Web Services Description Language
Through the use of Web Services Description Language (WSDL), clients can authenticate with a CXAIR instance and perform queries and initiate saved reports. All data is returned as XML and needs to be unpacked and formatted by the client application.
WSDL provides interoperability with non-Java based technologies including .NET and PHP.
JavaScript
JavaScript integration allows access to Crosstab report data for rendering and charting into a bespoke web page. The JavaScript API allows the creation of data mash-ups and custom charting and mapping components.
JSP and Java
CXAIR runs within a Java EE container and exposes access to data through JavaBeans and Servlets. These can be integrated into custom JSP pages to create embedded CXAIR search and reporting-based solutions.
Custom Adapters
CXAIR provides developers with the ability to create and register bespoke Data Sources that can be used to Index non-standard data structures and content.

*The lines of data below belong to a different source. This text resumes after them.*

Lemma step_ok h tr a t i d front back :
  zip h [] t -> AA.nodes t = front ++ (i, d) :: back ->
  atree_next i (Astore h tr a) = Some (id_of (head back), Astore h tr a) /\
  atree_previous i (Astore h tr a) = Some (id_of (last front), Astore h tr a).
Proof.
  intros Hz Hnodes. assert (Hi : i ∈ AA.ids t).
  { unfold AA.ids. rewrite Hnodes, fmap_app. csimpl. rewrite elem_of_app, elem_of_cons. tauto. }
  pose proof Hz as [_ _ Hnd0 _]. unfold AA.ids in Hnd0. simpl in Hnd0.
  destruct (focus_at i t Hi) as (c & lv & l & e & r & ->). rewrite nodes_plugs in *. cbn [AA.nodes] in *.
  apply (zip_plugs sentinel h c []) in Hz. rewrite app_nil_r in Hz.
  rewrite <- app_assoc in Hnodes, Hnd0. simpl in Hnodes, Hnd0. rewrite (app_assoc (before c)) in Hnodes, Hnd0.
  apply nodup_middle in Hnodes as (<- & <- & <-); [|done].
  destruct (zip_get _ _ _ _ _ _ _ _ Hz) as ([Hi0 _] & _ & Hn & Hl & Hr).
  destruct (zip_climb h tr a c (AA.N i lv l e r) Hz) as [HcR HcL]; [done|]. simpl ptr in *.
  pose proof Hz as [_ _ Hnd Hs]. apply NoDup_app in Hnd as (_ & _ & Hnd). rewrite AA.ids_cons in Hnd.
  apply NoDup_app in Hnd as (Hndl & _ & Hndr). apply NoDup_cons in Hndr as [_ Hndr].
  destruct (find_ends_ok _ h tr a i l Hs Hl Hndl) as [_ Hmax]. destruct (find_ends_ok _ h tr a i r Hs Hr Hndr) as [Hmin _].
  unfold atree_next, atree_previous. rewrite (proj2 (Z.eqb_neq _ _) Hi0).
  rewrite !(ST_run _ _ _ _ _ (node_get_ok _ _ _ _ _ Hn)). cbn [leaf LEFT RIGHT an_left an_right an_parent].
  rewrite (ST_run _ _ _ _ _ Hmin), (ST_run _ _ _ _ _ Hmax), AA.min_node_head, AA.max_node_last.
  assert (Hnil : forall j f u, tree_in h i u -> (j, f) ∈ AA.nodes u ->
    is_nil j (Astore h tr a) = Some (false, Astore h tr a)).
  { intros j f u Hu Hj. destruct (node_in _ _ _ _ _ Hu Hj) as ([Hj0 _] & nj & Hnj & _ & Hlj).
    rewrite (is_nil_node _ _ _ _ _ Hj0 Hnj). by rewrite (proj2 (Z.eqb_neq _ 0)) by lia. }
  rewrite (head_app (AA.nodes r)), (last_app (before c)).
  split.
  - destruct (AA.nodes r) as [|[j f] rest] eqn:Hrn; cbn [head id_of].
    + by rewrite (ST_run (is_nil NULL) _ _ true (Astore h tr a)) by done.
    + rewrite (ST_run _ _ _ _ _ (Hnil j f r Hr ltac:(rewrite Hrn; apply elem_of_cons; by left))). done.
  - destruct (last (AA.nodes l)) as [[j f]|] eqn:Hln; cbn [id_of].
    + apply last_Some_elem_of in Hln. by rewrite (ST_run _ _ _ _ _ (Hnil j f l Hl Hln)).
    + by rewrite (ST_run (is_nil NULL) _ _ true (Astore h tr a)) by done.
Qed.

(** ** The check *)

(** what [check_tree] tests, on the value *)
Definition leaf_ok (lv : Z) t : bool := is_E t || negb (AA.level t <? lv - 1) && negb (lv <? AA.level t).
Fixpoint tree_ok t : bool :=
  match t with
  | AA.E => true
  | AA.N _ lv l _ r =>
      tree_ok l && tree_ok r &&
      (if 1 <? lv then negb (is_E l && is_E r) && leaf_ok lv l && leaf_ok lv r else true) &&
      negb (AA.level l =? lv) && negb (AA.level (AA.right_of r) =? lv)
  end.

Lemma check_leaf_ok h tr a p t lv :
  sentinel_in sentinel h -> tree_in h p t -> 1 < lv < 2 ^ 32 ->
  check_leaf lv (ptr t) (Astore h tr a) = Some (leaf_ok lv t, Astore h tr a).
Proof.
  intros Hs Ht Hlv. unfold check_leaf, leaf_ok. rewrite (ST_run _ _ _ _ _ (is_nil_tree _ _ _ _ _ _ Hs Ht)).
  destruct (is_E t); [done|]. destruct (level_get _ h tr a p t Hs Ht) as (n & Hget & Hl & _).
  rewrite (ST_run _ _ _ _ _ Hget), Hl. by rewrite w32_small by lia.
Qed.

Lemma check_tree_ok fuel h tr a p t :
  sentinel_in sentinel h -> tree_in h p t -> (AA.size t < fuel)%nat ->
  check_tree fuel (ptr t) (Astore h tr a) = Some (tree_ok t, Astore h tr a).
Proof.
  intros Hs. revert p t. induction fuel as [|fuel IH]; intros p t Ht Hfuel; [lia|].
  cbn [check_tree]. rewrite (ST_run _ _ _ _ _ (is_nil_tree _ _ _ _ _ _ Hs Ht)).
  destruct t as [|i lv l d r]; [done|]. destruct Ht as (_ & Hlv & Hn & Hl & Hr). cbn [is_E]. simpl in Hfuel.
  change (ptr (AA.N i lv l d r)) with i. rewrite (ST_run _ _ _ _ _ (node_get_ok _ _ _ _ _ Hn)).
  cbn [leaf LEFT RIGHT an_left an_right an_level].
  rewrite (ST_run _ _ _ _ _ (IH i l Hl ltac:(lia))), (ST_run _ _ _ _ _ (IH i r Hr ltac:(lia))).
  rewrite (ST_run _ _ _ _ _ (is_nil_tree _ _ _ _ _ _ Hs Hl)), (ST_run _ _ _ _ _ (is_nil_tree _ _ _ _ _ _ Hs Hr)).
  assert (Hin : (if 1 <? lv then a' ← check_leaf lv (ptr l); b ← check_leaf lv (ptr r);
                                mret (negb (is_E l && is_E r) && a' && b) else mret true) (Astore h tr a) =
    Some (if 1 <? lv then negb (is_E l && is_E r) && leaf_ok lv l && leaf_ok lv r else true, Astore h tr a)).
  { destruct (Z.ltb_spec 1 lv); [|done].
    by rewrite (ST_run _ _ _ _ _ (check_leaf_ok _ _ _ i l lv Hs Hl ltac:(lia))),
      (ST_run _ _ _ _ _ (check_leaf_ok _ _ _ i r lv Hs Hr ltac:(lia))). }
  rewrite (ST_run _ _ _ _ _ Hin).
  destruct (level_get _ h tr a i l Hs Hl) as (nl & Hgl & Hll & _).
  destruct (level_get _ h tr a i r Hs Hr) as (nr & Hgr & _ & _ & Hrr).
  assert (Htr : exists q, tree_in h q (AA.right_of r)) by (destruct r; [by exists i|eexists; apply Hr]).
  destruct Htr as [q Htr]. destruct (level_get _ h tr a q _ Hs Htr) as (nrr & Hgrr & Hlrr & _).
  rewrite (ST_run _ _ _ _ _ Hgl), (ST_run _ _ _ _ _ Hgr), Hrr, (ST_run _ _ _ _ _ Hgrr), Hll, Hlrr. done.
Qed.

Custom Adapters are written in Java and loaded into CXAIR to be used in the configuration area or user interface. Adapters can be extended to provide mash-up Indexes to query through a standard CXAIR instance or through its various APIs.
Google Maps
Using the Google Maps API, it is possible to embed a range of configurable, interactive maps into a report complete with a variety of runtime options for users to navigate
Google Analytics
Using the Google Analytics API, data captured through an account can be Indexed in CXAIR, allowing further analysis of captured Google data.
Google Drive Time
Using the Google Distance Matrix API, multiple travel times between two locations on a map can be estimated and embedded onto a report for comparative analysis.
Stanford CoreNLP
Integration with Stanford CoreNLP expands the query capabilities that aid data discovery for users, providing a broader range of natural language understanding.